Source data
(* ===== verification/Alerts.v ===== *)
(** * Alerts (libs/platform/alerts: models.py, dedup.py, pii.py, alert_manager.py, poison_queue.py, channels/)

    A rule that triggers writes an event and one delivery per channel in a transaction, then reserves a slot of the queue for
    each delivery and enqueues a job for it.  The world is the database, the queue with its depth counter in Redis, and
    what the worker does to the outside: the messages it sends and the time it sleeps.  Each call to the outside is one
    tick, and the environment says what becomes of it.  Identifiers are canonical UUID texts; the JSON of a rule's
    channels is an object per channel with a boolean flag; the UTC offsets of times are whole minutes. *)

From S2P Require Import Prelude PyDecimal PyText OrderSchema RedisClient.
From S2P Require Gateway WebhookSecurity RateLimiter.
Open Scope Z_scope.

(** ** Data (models.py, the tables of migration 0011) *)

Inductive ChannelType := EMAIL | SLACK | SMS | PAGERDUTY.

#[export] Instance ChannelType_eq_dec : EqDecision ChannelType.
Proof. solve_decision. Defined.

Definition channel_value (c : ChannelType) : string :=
  match c with EMAIL => "email" | SLACK => "slack" | SMS => "sms" | PAGERDUTY => "pagerduty" end.

(** [ChannelType(value)] *)
Definition channel_of (value : string) : option ChannelType :=
  if bool_decide (value = "email") then Some EMAIL
  else if bool_decide (value = "slack") then Some SLACK
  else if bool_decide (value = "sms") then Some SMS
  else if bool_decide (value = "pagerduty") then Some PAGERDUTY
  else None.

Inductive DeliveryStatus := PENDING | IN_PROGRESS | DELIVERED | FAILED | POISON.

#[export] Instance DeliveryStatus_eq_dec : EqDecision DeliveryStatus.
Proof. solve_decision. Defined.

Record ChannelConfig := { cc_type : ChannelType; cc_recipient : string; cc_enabled : bool }.

(** One entry of the JSON column [alert_rules.channels]. *)
Record channel_json := { cj_type : option string; cj_recipient : option string; cj_enabled : option bool }.

Record rule_row := { rr_name : string; rr_channels : option (list channel_json); rr_enabled : bool }.

Record datetime := DateTime {
  dt_date : date; dt_hour : Z; dt_minute : Z; dt_second : Z; dt_microsecond : Z; dt_offset : option Z
}.

#[export] Instance datetime_eq_dec : EqDecision datetime.
Proof. solve_decision. Defined.

Record AlertEvent := {
  ev_rule_id : string;
  ev_triggered_at : datetime;
  ev_trigger_value : option decimal;
  ev_acknowledged_at : option Z;
  ev_acknowledged_by : option string;
  ev_acknowledged_note : option string;
  ev_routed_channels : list string;
  ev_created_at : Z
}.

Work order
Throughout the material above, find each line with "Require" and return it.

Expected output
From S2P Require Import Prelude PyDecimal PyText OrderSchema RedisClient.
From S2P Require Gateway WebhookSecurity RateLimiter.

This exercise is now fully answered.